> _WHAT YOU SHOULD DO_
Word for word, repeat every record.

> _RECORDS TO PROCESS_
Inductive HostRoute := lan | tailscale | directHttps | custom.
#[export] Instance HostRoute_eq_dec : EqDecision HostRoute.
Proof. solve_decision. Defined.

Record Host := {
  host_id : jstr;
  host_label : jstr;
  host_address : jstr;
  certFingerprint : option jstr;
  tailscaleName : option jstr;
  tailscaleAddress : option jstr;
  internetAddress : option jstr;
  macAddress : option jstr;
  note : option jstr
}.
#[export] Instance Host_eq_dec : EqDecision Host.
Proof. solve_decision. Defined.

(** ** The stored record *)

Definition hostFromJson (v : json) : option Host :=
  match v with
  | JObj j =>
      match as_str (field (js "id") j), as_str (field (js "label") j), as_str (field (js "address") j) with
      | Some id, Some label, Some address => Some {|
          host_id := id; host_label := label; host_address := address;
          certFingerprint := as_str (field (js "certFingerprint") j);
          tailscaleName := as_str (field (js "tailscaleName") j);
          tailscaleAddress := as_str (field (js "tailscaleAddress") j);
          internetAddress := as_str (field (js "internetAddress") j);
          macAddress := as_str (field (js "macAddress") j);
          note := as_str (field (js "note") j) |}
      | _, _, _ => None
      end
  | _ => None   (* an array has none of the three fields *)
  end.

Definition opt_field (k : string) (v : option jstr) : list (jstr * json) :=
  match v with Some s => [(js k, JStr s)] | None => [] end.
Definition hostToJson (h : Host) : json := JObj (
  [(js "id", JStr (host_id h)); (js "label", JStr (host_label h)); (js "address", JStr (host_address h))]
  ++ opt_field "certFingerprint" (certFingerprint h) ++ opt_field "tailscaleName" (tailscaleName h)
  ++ opt_field "tailscaleAddress" (tailscaleAddress h) ++ opt_field "internetAddress" (internetAddress h)
  ++ opt_field "macAddress" (macAddress h) ++ opt_field "note" (note h)).

(** ** Authority syntax *)

Definition all_digits (s : jstr) : bool := nonempty s && List.forallb is_digit s.
Definition validPort (port : option jstr) : bool :=
  match port with
  | None => true
  | Some p => let n := nat_of_digits p in (1 <=? n) && (n <=? 65535) && all_digits p
  end.
Definition valid_octet (o : jstr) : bool :=
  (1 <=? length o)%nat && (length o <=? 3)%nat && all_digits o && (nat_of_digits o <=? 255).
Definition validIpv4 (address : jstr) : bool :=
  let octets := split_on (Z.eqb dot) address in
  (length octets =? 4)%nat && List.forallb valid_octet octets.

Definition double_colon : jstr := [colon; colon].
(** The segments around the first [::], or all of them; [None] for a second [::]. *)
Definition ipv6_segments (address : jstr) : option (bool * list jstr) :=
  match index_of_str double_colon address with
  | Some at_ =>
      if includes double_colon (drop (at_ + 2) address) then None
      else Some (true, (if (0 <? at_)%nat then split_on (Z.eqb colon) (take at_ address) else [])
                       ++ (if (at_ + 2 <? length address)%nat then split_on (Z.eqb colon) (drop (at_ + 2) address) else []))
  | None => Some (false, split_on (Z.eqb colon) address)
  end.
(** 16-bit units of the segments, an IPv4 tail counting two; [None] when one is malformed. *)
Fixpoint ipv6_units (segments : list jstr) : option Z :=
  match segments with
  | [] => Some 0
  | s :: rest =>
      match ipv6_units rest with
      | None => None
      | Some n =>
          if includes_char dot s then
            match rest with [] => if validIpv4 s then Some (n + 2) else None | _ => None end
          else if (length s <=? 4)%nat && nonempty s && List.forallb is_hex s then Some (n + 1) else None
      end
  end.
Definition validIpv6 (address : jstr) : bool :=
  includes_char colon address &&
  match ipv6_segments address with
  | None => false
  | Some (compressed, segments) =>
      negb (List.existsb (fun s => negb (nonempty s)) segments) &&
      match ipv6_units segments with
      | None => false
      | Some units => if compressed then units <? 8 else units =? 8
      end
  end.

(** [(?::([0-9]{1,5}))?$]: nothing, or a colon and one to five digits. *)
Definition parse_port (rest : jstr) : option (option jstr) :=
  match rest with
  | [] => Some None
  | c :: p => if (c =? colon) && (length p <=? 5)%nat && all_digits p then Some (Some p) else None
  end.
(** [[\s\x00-\x1f\x7f]] or one of the characters that end or split an authority. *)
Definition is_blank (c : jchar) : bool := is_space c || is_control c || (c =? 127).
Definition is_url_special (c : jchar) : bool :=
  (c =? slash) || (c =? backslash) || (c =? 63) || (c =? 35) || (c =? 64).
Definition is_v6_char (c : jchar) : bool := is_hex c || (c =? colon) || (c =? dot).
Definition is_host_char (c : jchar) : bool := negb ((c =? colon) || (c =? 91) || (c =? 93)).
(** [/^[A-Za-z0-9](?:[A-Za-z0-9-]*[A-Za-z0-9])?$/], at most 63 characters. *)
Definition valid_label (l : jstr) : bool :=
  (length l <=? 63)%nat && match l with c :: _ => is_alnum c | [] => false end &&
  match last l with Some c => is_alnum c | None => false end &&
  List.forallb (fun c => is_alnum c || (c =? 45)) l.
(** [/^[0-9]+(?:\.[0-9]+){3}$/]. *)
Definition looks_ipv4 (h : jstr) : bool :=
  let w := split_on (Z.eqb dot) h in (length w =? 4)%nat && List.forallb all_digits w.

> _RESPONSE BOX_
Inductive HostRoute := lan | tailscale | directHttps | custom.
#[export] Instance HostRoute_eq_dec : EqDecision HostRoute.
Proof. solve_decision. Defined.

Record Host := {
  host_id : jstr;
  host_label : jstr;
  host_address : jstr;
  certFingerprint : option jstr;
  tailscaleName : option jstr;
  tailscaleAddress : option jstr;
  internetAddress : option jstr;
  macAddress : option jstr;
  note : option jstr
}.
#[export] Instance Host_eq_dec : EqDecision Host.
Proof. solve_decision. Defined.

(** ** The stored record *)

Definition hostFromJson (v : json) : option Host :=
  match v with
  | JObj j =>
      match as_str (field (js "id") j), as_str (field (js "label") j), as_str (field (js "address") j) with
      | Some id, Some label, Some address => Some {|
          host_id := id; host_label := label; host_address := address;
          certFingerprint := as_str (field (js "certFingerprint") j);
          tailscaleName := as_str (field (js "tailscaleName") j);
          tailscaleAddress := as_str (field (js "tailscaleAddress") j);
          internetAddress := as_str (field (js "internetAddress") j);
          macAddress := as_str (field (js "macAddress") j);
          note := as_str (field (js "note") j) |}
      | _, _, _ => None
      end
  | _ => None   (* an array has none of the three fields *)
  end.

Definition opt_field (k : string) (v : option jstr) : list (jstr * json) :=
  match v with Some s => [(js k, JStr s)] | None => [] end.
Definition hostToJson (h : Host) : json := JObj (
  [(js "id", JStr (host_id h)); (js "label", JStr (host_label h)); (js "address", JStr (host_address h))]
  ++ opt_field "certFingerprint" (certFingerprint h) ++ opt_field "tailscaleName" (tailscaleName h)
  ++ opt_field "tailscaleAddress" (tailscaleAddress h) ++ opt_field "internetAddress" (internetAddress h)
  ++ opt_field "macAddress" (macAddress h) ++ opt_field "note" (note h)).

(** ** Authority syntax *)

Definition all_digits (s : jstr) : bool := nonempty s && List.forallb is_digit s.
Definition validPort (port : option jstr) : bool :=
  match port with
  | None => true
  | Some p => let n := nat_of_digits p in (1 <=? n) && (n <=? 65535) && all_digits p
  end.
Definition valid_octet (o : jstr) : bool :=
  (1 <=? length o)%nat && (length o <=? 3)%nat && all_digits o && (nat_of_digits o <=? 255).
Definition validIpv4 (address : jstr) : bool :=
  let octets := split_on (Z.eqb dot) address in
  (length octets =? 4)%nat && List.forallb valid_octet octets.

Definition double_colon : jstr := [colon; colon].
(** The segments around the first [::], or all of them; [None] for a second [::]. *)
Definition ipv6_segments (address : jstr) : option (bool * list jstr) :=
  match index_of_str double_colon address with
  | Some at_ =>
      if includes double_colon (drop (at_ + 2) address) then None
      else Some (true, (if (0 <? at_)%nat then split_on (Z.eqb colon) (take at_ address) else [])
                       ++ (if (at_ + 2 <? length address)%nat then split_on (Z.eqb colon) (drop (at_ + 2) address) else []))
  | None => Some (false, split_on (Z.eqb colon) address)
  end.
(** 16-bit units of the segments, an IPv4 tail counting two; [None] when one is malformed. *)
Fixpoint ipv6_units (segments : list jstr) : option Z :=
  match segments with
  | [] => Some 0
  | s :: rest =>
      match ipv6_units rest with
      | None => None
      | Some n =>
          if includes_char dot s then
            match rest with [] => if validIpv4 s then Some (n + 2) else None | _ => None end
          else if (length s <=? 4)%nat && nonempty s && List.forallb is_hex s then Some (n + 1) else None
      end
  end.
Definition validIpv6 (address : jstr) : bool :=
  includes_char colon address &&
  match ipv6_segments address with
  | None => false
  | Some (compressed, segments) =>
      negb (List.existsb (fun s => negb (nonempty s)) segments) &&
      match ipv6_units segments with
      | None => false
      | Some units => if compressed then units <? 8 else units =? 8
      end
  end.

(** [(?::([0-9]{1,5}))?$]: nothing, or a colon and one to five digits. *)
Definition parse_port (rest : jstr) : option (option jstr) :=
  match rest with
  | [] => Some None
  | c :: p => if (c =? colon) && (length p <=? 5)%nat && all_digits p then Some (Some p) else None
  end.
(** [[\s\x00-\x1f\x7f]] or one of the characters that end or split an authority. *)
Definition is_blank (c : jchar) : bool := is_space c || is_control c || (c =? 127).
Definition is_url_special (c : jchar) : bool :=
  (c =? slash) || (c =? backslash) || (c =? 63) || (c =? 35) || (c =? 64).
Definition is_v6_char (c : jchar) : bool := is_hex c || (c =? colon) || (c =? dot).
Definition is_host_char (c : jchar) : bool := negb ((c =? colon) || (c =? 91) || (c =? 93)).
(** [/^[A-Za-z0-9](?:[A-Za-z0-9-]*[A-Za-z0-9])?$/], at most 63 characters. *)
Definition valid_label (l : jstr) : bool :=
  (length l <=? 63)%nat && match l with c :: _ => is_alnum c | [] => false end &&
  match last l with Some c => is_alnum c | None => false end &&
  List.forallb (fun c => is_alnum c || (c =? 45)) l.
(** [/^[0-9]+(?:\.[0-9]+){3}$/]. *)
Definition looks_ipv4 (h : jstr) : bool :=
  let w := split_on (Z.eqb dot) h in (length w =? 4)%nat && List.forallb all_digits w.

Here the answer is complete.